Top 10 Milbank Quarterly Articles of 2023

We are pleased to present our top 10 most-read Milbank Quarterly articles of 2023. 

1. Conceptualizing the Mechanisms of Social Determinants of Health: A Heuristic Framework to Inform Future Directions for Mitigation  

Marco Thimm-Kaiser, Adam Benzekri, Vincent Guilamo-Ramos 

This study identifies eight principles unifying social determinant of health (SDOH) mechanisms, such as the theory that SDOH operate intergenerationally, and introduces a conceptual model to translate scholarly SDOH work into evidence-based and targeted policy and programming.    

2. A Population Health Impact Pyramid for Health Care 

Philip Alberti, Heather H. Price  

This Perspective from the centennial anniversary issue of The Milbank Quarterly, The Future of Population Health, reimagines the Health Impact Pyramid by centering population health and collaboration between health care organizations and communities to achieve health and health equity.  

3. The Perils of Medicalization for Population Health and Health Equity 

Paula M. Lantz, Daniel S. Goldberg, Sarah E. Gollust 

This centennial issue Perspective argues that a medicalized view of health in the US has led to the conflation of “health” and “health care” and an emphasis on individual social needs rather than social, political, and economic determinants of heath. The authors recommend educating clinicians, health care managers, journalists, and policymakers about the negative consequences of medicalization.  

4. The Future of Social Determinants of Health: Looking Upstream to Structural Drivers 

Tyson H. Brown, Patricia Homan 

Structural oppression systematically excludes marginalized groups from power, resources, and opportunities in social, political, cultural, legal, and economic institutions. In this centennial issue Perspective, the authors reflect on the past three decades of research on the social determinants of health and call on research to look further upstream at what structural conditions drive population health.  

5. Upstream Policy Changes to Improve Population Health and Health Equity: A Priority Agenda 

Rashawn Ray, Paula M. Lantz, David William 

This Perspective from the centennial issue sets a public policy agenda to address upstream social determinants of health that lead to inequities across race, gender, and social class lines. The authors offer public policy reforms to address the well-being of children, the legacy of racial segregation, and structural racism in social systems and institutions. 

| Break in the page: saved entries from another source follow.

Definition registry_register (r : MailboxRegistry) (agent_id : AgentId) (capacity : N) :
    Res unit * MailboxRegistry :=
  match r !! agent_id with
  | Some _ =>
      (Err (conflict "agent mailbox already registered" ⊕ ("agent_id", id_str agent_id)), r)
  | None =>
      match mailbox_new capacity with
      | Ok m => (Ok tt, <[agent_id := m]> r)
      | Err e => (Err e, r)
      end
  end.

Definition unregistered (agent_id : AgentId) : EvaError :=
  not_found "agent mailbox is not registered" ⊕ ("agent_id", id_str agent_id).

Definition registry_deliver (r : MailboxRegistry) (agent_id : AgentId) (event : Event) :
    Res unit * MailboxRegistry :=
  match r !! agent_id with
  | None => (Err (unregistered agent_id), r)
  | Some m => let '(res, m') := mailbox_push m event in (res, <[agent_id := m']> r)
  end.

Definition registry_drain_one (r : MailboxRegistry) (agent_id : AgentId) :
    Res (option Event) * MailboxRegistry :=
  match r !! agent_id with
  | None => (Err (unregistered agent_id), r)
  | Some m => let '(e, m') := mailbox_pop m in (Ok e, <[agent_id := m']> r)
  end.

(** ** routing.rs, matcher.rs, subscription.rs *)

Inductive DeliveryMode := Fanout | Compete.
#[export] Instance DeliveryMode_eq_dec : EqDecision DeliveryMode.
Proof. solve_decision. Defined.

Definition delivery_mode_str (d : DeliveryMode) : string :=
  match d with Fanout => "fanout" | Compete => "compete" end.

Record RoutingRule := MkRoutingRule {
  rule_pattern : TopicPattern;
  rule_delivery : DeliveryMode;
  rule_agents : list AgentId
}.

Definition matching_rules (rules : list RoutingRule) (topic : Topic) : list RoutingRule :=
  List.filter (fun rule => matches (rule_pattern rule) topic) rules.

Record DeliveryPlan := MkDeliveryPlan { plan_agent : AgentId; plan_delivery : DeliveryMode }.

Abbreviation SubscriptionTable := (list RoutingRule).

(** The body of the [for rule] loop of [route]. *)
Definition rule_plans (rule : RoutingRule) : list DeliveryPlan :=
  match rule_delivery rule with
  | Fanout => (fun a => MkDeliveryPlan a Fanout) <$> rule_agents rule
  | Compete =>
      match rule_agents rule with
      | a :: _ => [MkDeliveryPlan a Compete]
      | [] => []
      end
  end.

Definition route (rules : SubscriptionTable) (event : Event) : Res (list DeliveryPlan) :=
  match event_target event with
  | TargetAgent agent_id => Ok [MkDeliveryPlan agent_id Fanout]
  | _ =>
      let plans := mbind rule_plans (matching_rules rules (event_topic event)) in
      match plans with
      | [] => Err (not_found "no scheduler route matched event topic"
                     ⊕ ("topic", topic_path (event_topic event)))
      | _ => Ok plans
      end
  end.

(** The [for plan] loop of [deliver]: stops at the first failed delivery and
    keeps the earlier ones. *)
Fixpoint deliver_plans (r : MailboxRegistry) (plans : list DeliveryPlan) (event : Event) :
    Res unit * MailboxRegistry :=
  match plans with
  | [] => (Ok tt, r)
  | plan :: rest =>
      match registry_deliver r (plan_agent plan) event with
      | (Ok _, r') => deliver_plans r' rest event
      | (Err e, r') => (Err e, r')
      end
  end.
Definition parse_bool (value field : string) : Res bool :=
  if String.eqb value "true" then Ok true
  else if String.eqb value "false" then Ok false
  else Err (conflict "durable event log boolean field is invalid" ⊕ ("field", field)).

(** [optional_decoded_string(..)?.map(|value| Id::parse(&value)).transpose()?] *)
Definition optional_id (k : IdKind) (fields : FieldMap) (key : string) : Res (option (Id k)) :=
  let? value := optional_decoded_string fields key in
  match value with
  | Some v => result_map Some (id_parse k v)
  | None => Ok None
  end.

Definition target_from_fields (fields : FieldMap) : Res EventTarget :=
  let? kind := require_field fields "target_kind" in
  if String.eqb kind "broadcast" then Ok TargetBroadcast
  else if String.eqb kind "agent" then
    let? v := decoded_required_string fields "target_value" in
    result_map TargetAgent (id_parse KAgent v)
  else if String.eqb kind "capability" then
    let? v := decoded_required_string fields "target_value" in
    result_map TargetCapability (capability_name_parse v)
  else if String.eqb kind "adapter" then
    let? v := decoded_required_string fields "target_value" in
    result_map TargetAdapter (id_parse KAdapter v)
  else Err (conflict "event target kind is invalid" ⊕ ("target_kind", kind)).

Definition payload_from_fields (fields : FieldMap) : Res EventPayload :=
  let? kind := require_field fields "payload_kind" in
  if String.eqb kind "empty" then Ok PayloadEmpty
  else if String.eqb kind "text" then
    result_map PayloadText (decoded_required_string fields "payload_value")
  else if String.eqb kind "bytes" then
    let? v := require_field fields "payload_value" in result_map PayloadBytes (hex_decode v)
  else Err (conflict "event payload kind is invalid" ⊕ ("payload_kind", kind)).

(** The clock reading of [EventMetadata::new] is overwritten by
    [with_created_at]; instants past the platform's range are not modelled. *)
Definition event_from_fields (fields : FieldMap) : Res Event :=
  let? id_text := decoded_required_string fields "event_id" in
  let? id := id_parse KEvent id_text in
  let? topic_text := decoded_required_string fields "topic" in
  let? topic := topic_parse topic_text in
  let? target := target_from_fields fields in
  let? payload := payload_from_fields fields in
  let? secs_text := require_field fields "created_at_secs" in
  let? secs := parse_u64 secs_text "created_at_secs" in
  let? nanos_text := require_field fields "created_at_nanos" in
  let? nanos := parse_u32 nanos_text "created_at_nanos" in
  let? request_id := optional_id KRequest fields "request_id" in
  let? generation_id := optional_id KGeneration fields "generation_id" in
  let? correlation := optional_id KEvent fields "correlation_id" in
  let? causation := optional_id KEvent fields "causation_id" in
  Ok {| event_id := id; event_topic := topic; event_target := target; event_payload := payload;
        event_metadata :=
          {| created_at := Z.of_N (secs * NANOS_PER_SEC + nanos);
             meta_request_id := request_id;
             meta_trace := MkTraceContext correlation causation;
             meta_generation_id := generation_id |} |}.

Definition error_kind_from_storage (value : string) : Res ErrorKind :=
  match List.find (fun k => String.eqb value (error_kind_str k))
    [InvalidArgument; NotFound; Conflict; PermissionDenied; Timeout; Unavailable; Internal;
     Unsupported] with
  | Some k => Ok k
  | None => Err (conflict "error kind is invalid" ⊕ ("error_kind", value))
  end.

(** [for index in index..index + count] *)
Fixpoint context_from_fields (fields : FieldMap) (prefix : string) (index count : nat)
    (error : EvaError) : Res EvaError :=
  match count with
  | O => Ok error
  | S rest =>
      let? key := decoded_required_string fields (context_key prefix index "_key") in
      let? value := decoded_required_string fields (context_key prefix index "_value") in
      context_from_fields fields prefix (S index) rest (error ⊕ (key, value))
  end.
(* ===== verification/Durable.v ===== *)
(** * The durable backend (crates/eva-storage/src/durable_backend.rs)

    Files as a map from path to bytes, [atomic_write] with the two ways it
    can fail, the key-value metadata reader, and the runtime writer guard:
    one writer generation at a time, persisted and checked before every
    mutation.  Lock files are not part of the map: taking a lock is an
    outcome handed to the operation. *)

From Stdlib Require Import Ascii.
From stdpp Require Import base numbers strings gmap list.
From S2P Require Import Prelude RustStr Error.

Abbreviation Files := (gmap string string).

(** ** Files *)

(** [io::Error] values are their display text. *)
Inductive ReadFailure := ReadNotFound | ReadIo (io_error : string).

(** [fs::read_to_string] *)
Definition read_to_string (files : Files) (path : string) : Result ReadFailure string :=
  match files !! path with
  | None => Err ReadNotFound
  | Some data =>
      if utf8_valid data then Ok data else Err (ReadIo "stream did not contain valid UTF-8")
  end.

Definition read_failure_text (f : ReadFailure) : string :=
  match f with ReadNotFound => "No such file or directory (os error 2)" | ReadIo e => e end.

(** How one [atomic_write] ends: replaced and synced, failed before the
    rename, or failed after it (the directory sync). *)
Inductive WriteOutcome := WriteOk | WriteFailed (io_error : string) | WriteUnsynced (io_error : string).

Definition atomic_write (files : Files) (path data : string) (o : WriteOutcome) :
    Result string unit * Files :=
  match o with
  | WriteOk => (Ok tt, <[path := data]> files)
  | WriteFailed e => (Err e, files)
  | WriteUnsynced e => (Err e, <[path := data]> files)
  end.

Definition path_join (dir name : string) : string := dir +:+ "/" +:+ name.

(** ** Versions and generations *)

Abbreviation WriterGeneration := N.
Abbreviation StateVersion := N.

Definition generation_checked_next (g : WriterGeneration) : Res WriterGeneration :=
  ok_or (checked_add u64_max g 1) (conflict "durable writer generation exhausted").

Definition version_checked_next (v : StateVersion) : Res StateVersion :=
  ok_or (checked_add u64_max v 1) (conflict "state record version exhausted").

(** ** Metadata files *)

Fixpoint parse_metadata_lines (label : string) (fields : FieldMap) (ls : list string) : Res FieldMap :=
  match ls with
  | [] => Ok fields
  | line :: rest =>
      match split_once "=" line with
      | None => Err (conflict (label +:+ " metadata is invalid"))
      | Some (key, value) =>
          reject str_is_empty key || bool_decide (is_Some (fields !! key)) with
            conflict (label +:+ " metadata contains a duplicate or empty field") ⊕ ("field", key) else
          parse_metadata_lines label (<[key := value]> fields) rest
      end
  end.

Definition parse_metadata (data label : string) : Res FieldMap :=
  parse_metadata_lines label ∅ (List.filter (fun line => negb (str_is_empty line)) (lines data)).

Definition read_metadata_file (files : Files) (path label : string) : Res FieldMap :=
  match read_to_string files path with
  | Err error =>
      Err (conflict (label +:+ " metadata cannot be read")
             ⊕ ("path", path) ⊕ ("io_error", read_failure_text error))
  | Ok data => map_err (fun error => error ⊕ ("path", path)) (parse_metadata data label)
  end.

(** ** The runtime writer *)

Definition WRITER_GENERATION_FORMAT : string := "eva.writer-generation.v1".
Definition RUNTIME_OWNER_FORMAT : string := "eva.runtime-owner.v1".

Record DurableBackendLayout := MkLayout {
  layout_root : string;
  runtime_owner_path : string;
  runtime_owner_record_path : string;
  writer_generation_path : string;
  layout_event_dir : string;
  layout_state_dir : string;
  layout_task_dir : string
}.

(** [DurableBackendLayout::from_manifest] for the paths modelled here. *)
Definition layout_from_manifest (root event_dir state_dir task_dir : string) : DurableBackendLayout :=
  {| layout_root := root;
     runtime_owner_path := path_join root "runtime.writer.lock";
     runtime_owner_record_path := path_join root "runtime.writer.owner";
     writer_generation_path := path_join root "runtime.writer.generation";
     layout_event_dir := path_join root event_dir;
     layout_state_dir := path_join root state_dir;
     layout_task_dir := path_join root task_dir |}.

Definition read_writer_generation (files : Files) (path : string) : Res WriterGeneration :=
  match read_to_string files path with
  | Err ReadNotFound => Ok 0%N
  | Err error =>
      Err (internal "failed to read durable writer generation"
             ⊕ ("path", path) ⊕ ("io_error", read_failure_text error))
  | Ok data =>
      let? fields := map_err (fun error => error ⊕ ("path", path))
                       (parse_metadata data "durable writer generation") in
      reject negb (Nat.eqb (size fields) 2) with
        conflict "durable writer generation has unexpected fields" ⊕ ("path", path) else
      reject negb (bool_decide (fields !! "format" = Some WRITER_GENERATION_FORMAT)) with
        conflict "durable writer generation format is unsupported" ⊕ ("path", path) else
      let? text := ok_or (fields !! "generation") (conflict "durable writer generation is incomplete") in
      let? generation := ok_or (parse_unsigned u64_max text)
                           (conflict "durable writer generation is invalid" ⊕ ("path", path)) in
      reject (generation =? 0)%N with
        conflict "persisted durable writer generation must be positive" ⊕ ("path", path) else
      Ok generation
  end.

Record DurableWriterGuard := MkWriterGuard {
  wg_root : string;
  wg_owner_path : string;
  wg_owner_record_path : string;
  wg_generation_path : string;
  wg_owner_token : string;
  wg_generation : WriterGeneration;
  wg_pid : N   (** [std::process::id()] of the process that holds the guard *)
}.

Definition unique_token (prefix : string) (generation pid now counter : N) : string :=
  prefix +:+ "-" +:+ n_to_string pid +:+ "-" +:+ n_to_string generation +:+ "-"
    +:+ n_to_string now +:+ "-" +:+ n_to_string counter.

Definition generation_text (generation : WriterGeneration) : string :=
  render [("format", WRITER_GENERATION_FORMAT); ("generation", n_to_string generation)].

Definition owner_text (owner_token : string) (generation : WriterGeneration) (pid : N) : string :=
  render [("format", RUNTIME_OWNER_FORMAT); ("owner_token", owner_token);
          ("generation", n_to_string generation); ("pid", n_to_string pid)].

(** [DurableWriterGuard::acquire].  [anchor] is the outcome of opening,
    locking and syncing the lock anchor; [o1] and [o2] are the outcomes of
    the two metadata writes. *)
Definition writer_acquire (layout : DurableBackendLayout) (files : Files) (anchor : Res unit)
    (pid now counter : N) (o1 o2 : WriteOutcome) : Res DurableWriterGuard * Files :=
  match anchor with
  | Err e => (Err e, files)
  | Ok _ =>
  match read_writer_generation files (writer_generation_path layout) with
  | Err e => (Err e, files)
  | Ok current =>
      if (current =? 0)%N && bool_decide (is_Some (files !! runtime_owner_record_path layout)) then
        (Err (conflict "durable writer generation is missing after ownership was initialized"
                ⊕ ("generation_path", writer_generation_path layout)
                ⊕ ("owner_path", runtime_owner_record_path layout)), files)
      else
  match generation_checked_next current with
  | Err e => (Err e, files)
  | Ok generation =>
  match atomic_write files (writer_generation_path layout) (generation_text generation) o1 with
  | (Err error, files1) =>
      (Err (internal "failed to persist durable writer generation"
              ⊕ ("path", writer_generation_path layout) ⊕ ("io_error", error)), files1)
  | (Ok _, files1) =>
      let owner_token := unique_token "writer" generation pid now counter in
      match atomic_write files1 (runtime_owner_record_path layout)
              (owner_text owner_token generation pid) o2 with
      | (Err error, files2) =>
          (Err (internal "failed to persist runtime writer metadata"
                  ⊕ ("path", runtime_owner_record_path layout) ⊕ ("io_error", error)), files2)
      | (Ok _, files2) =>
          (Ok {| wg_root := layout_root layout;
                 wg_owner_path := runtime_owner_path layout;
                 wg_owner_record_path := runtime_owner_record_path layout;
                 wg_generation_path := writer_generation_path layout;
                 wg_owner_token := owner_token;
                 wg_generation := generation;
                 wg_pid := pid |}, files2)
      end
  end
  end
  end
  end.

6. The Role of Primary Care in Improving Population Health 

Kurt C. Stange, William L. Miller, Rebecca S. Etz 

Primary care is associated with health equity, health care quality, and reduced health care spending. In this open-access Perspective from the centennial issue, the authors provide policy solutions to improve population health through primary care.  

7. The Water Surrounding the Iceberg: Cultural Racism and Health Inequities 

Eli K. Michaels, Tracy Lam-Hine, Thu T. Nguyen, Gilbert C. Gee, Amani M. Allen   

Cultural racism, or the values that protect Whiteness and White social and economic power, produces and maintains racial health inequities. This open-access study offers recommendations for future research, including better measuring cultural racism, empirically testing the interactive relationship between cultural and structural racism, and developing interventions to reduce cultural racism and create pathways to health.   

8. Abortion Policy in the United States: The New Legal Landscape and Its Threats to Health and Socioeconomic Well Being 

Paula M. Lantz, Katherine Michelmore, Michelle H. Moniz, Okeoma Mmeje, William G. Axinn, Kayte Spector-Bagdady 

This centennial issue Perspective discusses the new legal landscape for abortion in the wake of the historic 2022 Supreme Court decision overturning Roe v. Wade. The authors emphasize the significant and inequitable health harms associated with restrictive abortion policies.  

9. Building High Performing Primary Care Systems: After a Decade of Policy Change, Is Canada Walking the Talk? 

Monica Aggarwal, Brian Hutchison, Reham Abdelhalim, G. Ross Baker 

In this open-access study, researchers examine policy changes to enhance primary care from 2012 to 2021 in 13 Canadian jurisdictions. The researchers find that policies facilitated adopting electronic medical records, quality improvement training and support, and interprofessional team development. Yet, improvements in governance, system coordination, patient enrollment, and systematic evaluation were constrained by policy legacies and limited physician autonomy.   

10. Fifty Years of Trust Research in Health Care: A Synthetic Review 

Lauren A. Taylor, Paige Nong, Jodyn Platt 

The Covid-19 pandemic highlighted how trust deficits in health care in the United States negatively impacted population health by delaying Covid-19 care, routine care, and vaccine uptake. This study reviewed 725 health services and health policy articles on trust from the past 50 years to examine how trust is defined and measured.